Fast forward eight-and-half-years, and the unfortunate byproduct of the LTCM rescue is still known as the "Greenspan Put" today - even though Sir Alan of Greenspan moved onto the consultancy gravy-train back in Jan. 2006.
Does his eponymous "put option" remain available to over-geared speculators? News from Ohio says that the logic of the Greenspan Put is now seeping into much more than just tradable securities.
"Do you have an adjustable rate mortgage (ARM) and worry about how you are going to make your monthly mortgage payment once the loan enters the adjustable phase?" asks the Ohio Housing Finance Agency (OHFA) on its homepage.
"The Opportunity Loan is a refinance program that provides an affordable 30-year, fixed-rate financing alternative to borrowers who feel their current loan does not fit their financial circumstance," the OHFA goes on.
The loans, available from Monday, 2nd April, must represent some kind of breakthrough in state-sponsored aid to over-geared speculators. (Vermont's housing finance agency will also help with refinancing, but only on qualifying mobile homes.) But who's being saved from themselves? Subprime homebuyers couldn't get a sensible home-loan even before credit standard were tightened in the face of the subprime collapse. Whereas the mortgage lenders, on the other hand, are dreading a further surge in delinquency rates and a further collapse in unsold inventory prices.
Ohio's new Opportunity Loans carry a fixed interest rate of 6.75%. Borrowers earning up to 125% of their county's median income will be able to apply. And why not? "Ohio leads the nation with 11.32% of sub-prime loans in foreclosure and 3.38% of all housing loans in foreclosure," as Martin Hutchinson notes for BreakingViews.com.
There are a further 54 housing finance agencies in the US. No doubt all of them are closely tracking Ohio's foray into fixing its failing subprime market. Moral hazard always proves dreadfully contagious!

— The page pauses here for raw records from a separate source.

Definition contains_active_prefix_operator (units : bytes) (active : list bool) : bool :=
  existsb (fun '(unit_, active) => active && is_pattern_operator unit_) (zip units active).

(** A component is its units, each with its flag; [rest] starts after the cursor.
    The ranges of a class, whose content ends before the closing bracket. *)
Fixpoint class_ranges (fuel : nat) (content : list (Z * bool)) : result str (list (Z * Z)) :=
  match fuel, content with
  | S fuel, (start, _) :: (dash, active) :: (end_, a) :: rest =>
      if active && (dash =? 45) then
        if end_ <? start then Err (L "pathname pattern contains a descending character range")
        else ranges ← class_ranges fuel rest; Ok ((start, end_) :: ranges)
      else
        ranges ← class_ranges fuel ((dash, active) :: (end_, a) :: rest);
        Ok ((start, start) :: ranges)
  | S fuel, (unit_, _) :: rest => ranges ← class_ranges fuel rest; Ok ((unit_, unit_) :: ranges)
  | _, _ => Ok []
  end.

(** The content up to the first active closing bracket, and what follows it. *)
Fixpoint find_closing (units : list (Z * bool)) : option (list (Z * bool) * list (Z * bool)) :=
  match units with
  | [] => None
  | (unit_, active) :: units =>
      if active && (unit_ =? 93) then Some ([], units)
      else '(content, rest) ← find_closing units; Some ((unit_, active) :: content, rest)
  end.

(** [units] follows the opening bracket. *)
Definition compile_class (units : list (Z * bool)) : result str (PatternToken * list (Z * bool)) :=
  let negated := match units with (unit_, active) :: _ => active && ((unit_ =? 33) || (unit_ =? 94)) | [] => false end in
  let content_start := if negated then tail units else units in
  '(content, rest) ← ok_or (find_closing content_start)
    (L "pathname pattern contains an unterminated '[' class");
  if bool_decide (content = []) then Err (L "pathname pattern contains an empty character class")
  else
    ranges ← class_ranges (length content) content;
    Ok (TClass negated ranges, rest).

(** The tokens are pushed at the end; here the last one is the head. *)
Fixpoint compile_loop (fuel : nat) (units : list (Z * bool)) (tokens : list PatternToken) (has_pattern : bool)
    : result str (list PatternToken * bool) :=
  match fuel, units with
  | S fuel, (unit_, active) :: rest =>
      if active && (unit_ =? 42) then
        compile_loop fuel rest
          match tokens with TAnySequence :: _ => tokens | _ => TAnySequence :: tokens end true
      else if active && (unit_ =? 63) then compile_loop fuel rest (TAnyOne :: tokens) true
      else if active && (unit_ =? 91) then
        '(class, next) ← compile_class rest;
        compile_loop fuel next (class :: tokens) true
      else compile_loop fuel rest (TLiteral unit_ :: tokens) has_pattern
  | _, _ => Ok (rev tokens, has_pattern)
  end.

Definition compile_component (units : bytes) (active : list bool) : result str (option (list PatternToken)) :=
  '(tokens, has_pattern) ← compile_loop (length units) (zip units active) [] false;
  Ok (if (has_pattern : bool) then Some tokens else None).

(** ** Path patterns *)

Inductive PathPatternComponent : Type :=
| PPrefix (value : OsString)
| PRoot (value : OsString)
| PCurDir (value : OsString)
| PParentDir (value : OsString)
| PNormal (value : OsString) (pattern : option (list PatternToken)).

Record CompiledPathPattern : Type := mkCompiled {
  cp_components : list PathPatternComponent; cp_has_pattern : bool; cp_requires_directory : bool }.

Record GlobCandidate : Type := mkGlob { gc_lookup : OsString; gc_argument : OsString }.

Record PathnameExpansionBudget : Type := mkGlobBudget {
  gb_pattern_units : Z; gb_inspected_entries : Z; gb_matches : Z }.

Definition flatten_segments (segments : list PathnameSegment) : bytes * list bool :=
  (segments ≫= ps_value, segments ≫= fun s => replicate (length (ps_value s)) (ps_active s)).

(** [windows(..).position(..)]. *)
Fixpoint position_of (needle haystack : bytes) : option nat :=
  if (length haystack <? length needle)%nat then None
  else if bool_decide (take (length needle) haystack = needle) then Some O
  else match haystack with
       | [] => None
       | _ :: haystack => S <$> position_of needle haystack
       end.

Definition find_subslice (haystack : bytes) (start : nat) (needle : bytes) : option nat :=
  if bool_decide (needle = []) then Some start
  else if (length haystack <? start)%nat then None
  else (fun offset => (start + offset)%nat) <$> position_of needle (drop start haystack).

Fixpoint position_separator (path : bytes) : option nat :=
  match path with
  | [] => None
  | unit_ :: path => if is_separator unit_ then Some O else S <$> position_separator path
  end.

(** The range's ends. *)
Definition locate_component (path : bytes) (cursor : nat) (component : bytes) (kind : Component)
    : option (nat * nat) :=
  match kind with
  | CRootDir =>
      (fun start => (start + cursor, start + cursor + 1)%nat) <$> position_separator (drop cursor path)
  | _ =>
      (fun start => (start, start + length component)%nat) <$> find_subslice path cursor component
  end.

(** [&active[range]]. *)
Definition slice {A} (range : nat * nat) (l : list A) : list A := take (range.2 - range.1) (drop range.1 l).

"The principal policy issue arising out of the events surrounding the near collapse of LTCM is how to constrain excessive leverage," wrote the President's Working Group on Financial Markets in April 1999. Often referred to as the Plunge Protection Team, the Working Group fretted that the bankruptcy of LTCM "could have potentially impaired the economies of many nations, including our own" if the Fed hadn't stepped in so ably and so quickly.
Leverage since then, however, has only switched markets rather than pulling back. First it poured into margin accounts for private day traders...and then it sloshed into houses that no one could afford without exploding ARMs and neg-am contracts. Just so long as the money keeps flowing, there's nothing to fear. The Fed will underwrite your chosen excess. Move tables if you must, but please - just keep gaming.
And besides, "leverage in most hedge funds is generally much less than is true for most large banks and securities firms," as the assembled egg-heads of the Financial Economists Roundtable put it in their response to the Working Group's LTCM report. So why fret about the hedge funds when the banks and brokers are so heavily geared? And why fret about the banks and brokers now that lower-income households owe six, seven or more times their gross earnings on adjustable rates that are about to adjust?
"All this takes us to a rather disturbing bi-modal endgame," wrote Stephen Roach of Morgan Stanley in a note late last month - "the bursting of the proverbial Big Bubble that brings the whole house of cards down or the inflation of yet another bubble to buy more time.
"The exit strategy is painfully simple: Ultimately, it is up to Ben Bernanke - and whether he has both the wisdom and the courage to break the daisy chain of the Greenspan Put."
So far, Dr. Bernanke has yet to face expiry or exercise of his predecessor's undated promise to the markets. But with US Dollar interest rates now at 5.25%, there are 17 baby-steps between here and the "emergency" rate of 1% that Greenspan oversaw in response to the Tech Stock collapse.
How low might Bernanke now go? Choosing more easy money to fix the problems caused by too much easy money will only store up fresh trouble ahead. It would also throw gasoline onto gold's smoldering bull market.
That doesn't mean the US Fed won't try it regardless.